После ужина мы собрались в другом зале послушать, как местный церковный хор поет здравицу новобрачным. Во время исполнения многие гости потихоньку ушли. Я осталась, так как пели очень хорошо, и все это показалось мне очень трогательным. Константин выступил с краткой благодарственной речью, и мы, молодое поколение, отправились в другой, более отдаленный, зал потанцевать (хотя ввиду войны хозяева дома нам запретили это делать). Но мы рано разошлись, так как завтрашний день обещает быть долгим и утомительным.


Понедельник, 31 августа.

Константин Баварский разбудил меня в семь, а потом ушел исповедоваться и причаститься. После торопливого завтрака мы помчались обратно наверх надеть шляпки. Мы были в коротких платьях, я — в своем зеленом, с прелестной шляпкой. Мужчины были в белых галстуках или в форме, со всеми своими орденами и лентами. Ровно в 10 утра мы двинулись в путь, опять парами, я под руку с Диди Толстым. Медленно и торжественно процессия, — впереди гости, позади новобрачные и ближайшие родственники, — проследовала сначала по территории замка, через многочисленные дворы, затем вниз по широкому наклонному спуску, через городок к церкви. На улицах выстроилась, должно быть, вся округа: всем хотелось посмотреть. Полно было и фотографов с кинохроникерами. Церемония продолжалась почти два часа, из-за нескончаемой речи епископа, посвященной главным образом восхвалению христианских добродетелей прошлых поколений обоих семейств. Была зачитана телеграмма от папы Пия XII, после чего началась очень красивая торжественная месса с прекрасным пением и токкатой Баха. Когда она закончилась, мы отправились обратно в замок, на этот раз в противоположном порядке: новобрачные и родные впереди, гости позади — и тут всерьез принялись за работу фотографы и кинооператоры. Я вышла из процессии и тоже сделала несколько снимков.

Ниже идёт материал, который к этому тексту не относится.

Lemma present_countries_some (recs : list Row) :
  Exists (fun rec => row_lookup "country" rec <> None) recs ->
  metrics.present_countries recs <> [].
Proof.
  induction 1 as [rec recs Hrec|rec recs _ IH]; simpl.
  - destruct (row_lookup "country" rec); [discriminate|congruence].
  - intros H. apply app_eq_nil in H as [_ H]. contradiction.
Qed.

(** X29.  [diversity_score], the number of distinct countries among the
    recommendations that have the key [country], over the number of
    recommendations, lies in [0,1]; it is positive when some recommendation
    has a country, and 0 when none has (in particular for the empty list).
    It is positive for every list, not empty, of dictionaries as
    [_format_recommendations] builds them. *)
Theorem X29_diversity_score_range (recs : list Row) :
  unit_interval (metrics.diversity_score recs) /\
  (Exists (fun rec => row_lookup "country" rec <> None) recs ->
   0 < metrics.diversity_score recs) /\
  (Forall (fun rec => row_lookup "country" rec = None) recs ->
   metrics.diversity_score recs == 0) /\
  (forall formatted : list Rec.t,
      recs = map as_dict formatted -> formatted <> [] ->
      0 < metrics.diversity_score recs).
Proof.
  assert (Hpositive :
            Exists (fun rec => row_lookup "country" rec <> None) recs ->
            0 < metrics.diversity_score recs).
  { intros Hex. destruct recs as [|rec recs].
    { apply Exists_nil in Hex. contradiction. }
    unfold metrics.diversity_score. cbv zeta.
    set (l := rec :: recs) in *.
    assert (Hl : 0 < inject_Z (Z.of_nat (length l))).
    { replace 0 with (inject_Z 0) by reflexivity. rewrite <- Zlt_Qlt.
      unfold l. simpl. lia. }
    assert (Hu := unique_nonempty _ (present_countries_some l Hex)).
    apply Qlt_shift_div_l; [exact Hl|].
    rewrite Qmult_0_l. replace 0 with (inject_Z 0) by reflexivity.
    rewrite <- Zlt_Qlt.
    destruct (metrics.unique (metrics.present_countries l)); [congruence|].
    simpl. lia. }
  split; [|split; [exact Hpositive|split]].
  - destruct recs as [|rec recs]; [split; discriminate|].
    unfold metrics.diversity_score. cbv zeta.
    set (l := rec :: recs).
    assert (Hl : 0 < inject_Z (Z.of_nat (length l))).
    { replace 0 with (inject_Z 0) by reflexivity. rewrite <- Zlt_Qlt.
      unfold l. simpl. lia. }
    assert (H1 := unique_length (metrics.present_countries l)).
    assert (H2 := present_countries_length l).
    split.
    + apply Qle_shift_div_l; [exact Hl|].
      rewrite Qmult_0_l. replace 0 with (inject_Z 0) by reflexivity.
      rewrite <- Zle_Qle. lia.
    + apply Qle_shift_div_r; [exact Hl|].
      rewrite Qmult_1_l. rewrite <- Zle_Qle. lia.
  - intros Hnone. destruct recs as [|rec recs]; [reflexivity|].
    unfold metrics.diversity_score. cbv zeta.
    rewrite (present_countries_nil _ Hnone). reflexivity.
  - intros formatted -> Hne. apply Hpositive.
    destruct formatted as [|rec formatted]; [congruence|].
    simpl. apply Exists_cons_hd. discriminate.
Qed.

Lemma X29_witness :
  0 < metrics.diversity_score (map as_dict scenario_recs) /\
  metrics.diversity_score [ [ ("destination_id", VInt 1) ];
                            [ ("destination_id", VInt 2) ] ] == 0.
Proof.
  split.
  - apply (proj2 (proj2 (proj2 (X29_diversity_score_range
                                  (map as_dict scenario_recs))))
             scenario_recs eq_refl).
    discriminate.
  - apply (proj1 (proj2 (proj2 (X29_diversity_score_range
                                  [ [ ("destination_id", VInt 1) ];
                                    [ ("destination_id", VInt 2) ] ])))).
    repeat constructor.
Defined.

(* ================================================================== *)
(** * Further properties: re-ranking keeps dominating pairs in order *)
(* ================================================================== *)

Section Stability.
Variable A : Type.
Variable key : A -> Q.

Lemma before_insert (a b x : A) (l : list A) :
  before a b l -> before a b (insert_desc key x l).
Proof.
  induction 1 as [l Hb|y l Hab IH]; simpl.
  - destruct (Qle_bool (key a) (key x)).
    + apply before_skip, before_here, Hb.
    + apply before_here.
      apply (Permutation_in _ (Permutation_sym (insert_desc_perm _ key x l))).
      right. exact Hb.
  - destruct (Qle_bool (key y) (key x)).
    + apply before_skip, before_skip, Hab.
    + apply before_skip, IH.
Qed.

Lemma insert_before (x b : A) (l : list A) :
  In b l -> key b <= key x -> before x b (insert_desc key x l).
Proof.
  intros Hin Hle. induction l as [|y l IH]; [contradiction|]. simpl.
  destruct (Qle_bool (key y) (key x)) eqn:E.
  - apply before_here, Hin.
  - destruct Hin as [->|Hin].
    + apply Qle_bool_iff in Hle. congruence.
    + apply before_skip, IH, Hin.
Qed.

Lemma sorted_desc_before (a b : A) (l : list A) :
  before a b l -> key b <= key a -> before a b (sorted_desc key l).
Proof.
  intros H Hle. induction H as [l Hb|y l Hab IH]; simpl.
  - apply insert_before; [|exact Hle].
    apply (Permutation_in _ (Permutation_sym (sorted_desc_perm _ key l))).
    exact Hb.
  - apply before_insert, IH.
Qed.
End Stability.

Lemma before_map {A B : Type} (f : A -> B) (a b : A) (l : list A) :
  before a b l -> before (f a) (f b) (map f l).
Proof.
  induction 1 as [l Hb|y l Hab IH]; simpl.
  - apply before_here, in_map, Hb.
  - apply before_skip, IH.
Qed.

Lemma Forall2_in_left {A B : Type} (R : A -> B -> Prop) (l : list A)
      (l' : list B) (a : A) :
  Forall2 R l l' -> In a l -> exists b, In b l' /\ R a b.
Proof.
  induction 1 as [|x y l l' Hxy _ IH]; intros Hin; [contradiction|].
  destruct Hin as [<-|Hin].
  - exists y. split; [left; reflexivity|exact Hxy].
  - destruct (IH Hin) as (b & Hb & HR). exists b.
    split; [right; exact Hb|exact HR].
Qed.

Lemma before_Forall2 {A B : Type} (R : A -> B -> Prop) (l : list A)
      (l' : list B) (a b : A) :
  Forall2 R l l' -> before a b l ->
  exists a' b', before a' b' l' /\ R a a' /\ R b b'.
Proof.
  intros H Hab. revert l' H.
  induction Hab as [l Hb|y l Hab IH]; intros l' H;
    inversion H as [|x0 y0 l0 l0' Hxy Hrest]; subst.
  - destruct (Forall2_in_left R l l0' b Hrest Hb) as (b' & Hb' & HR).
    exists y0, b'. split; [apply before_here, Hb'|]. split; assumption.
  - destruct (IH l0' Hrest) as (a' & b' & Hab' & Ha & Hb).
    exists a', b'. split; [apply before_skip, Hab'|]. split; assumption.
Qed.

Когда мы прибыли обратно в замок, то увидели, что главная приемная полна народу, пришедшего поздравить новобрачных, причем каждая комната была отведена той или иной группе в зависимости от статуса, т. е. местные официальные лица — в одной комнате, персонал — в другой, посторонние гости в третьей, мы, проживающие в замке, — в четвертой. Завтрак — настоящий банкет — давался в так называемой Португальской комнате (получившей свое название за великолепные гобелены). Меню было изумительное: крабовый коктейль, волованы с икрой, вина совершенно сказочные. Я сидела между Франци Зеефридом (кузеном Константина) и румынским посланником Босси, причем последний был в полной дипломатической форме с золотым галуном, а под стулом у него красовалась шляпа с перьями. Отец невесты выступил с речью; в ответ взял слово отец Константина, принц Адальберт Баварский (у него чудесный голос, и он очень просто держится), а затем встал старший сын хозяина дома, которому восемнадцать лет, и сказал: «Хотя ты больше не одна из нас, мы, молодые, всегда будем с тобой (подразумевая свою сестру)!» — после чего он стал зачитывать телеграммы, которых пришли десятки. Потом началось подписание индивидуальных меню; мое испещрено такими именами, как «Бобби», «Фрици», «Саша», «Вилли», «Дядя Альберт» и т. п. и вдруг — написанное детским почерком огромное одинокое «Гогенцоллерн». Как потом оказалось, это был самый младший брат невесты, которому девять лет!

После обеда мы улизнули купаться. Ужин опять давался за маленькими столиками, но на сей раз в коротких платьях и без новобрачных, которые к тому времени уже уехали в краткое свадебное путешествие на Вертерзее. Я ушла к себе очень рано, так как страшно устала.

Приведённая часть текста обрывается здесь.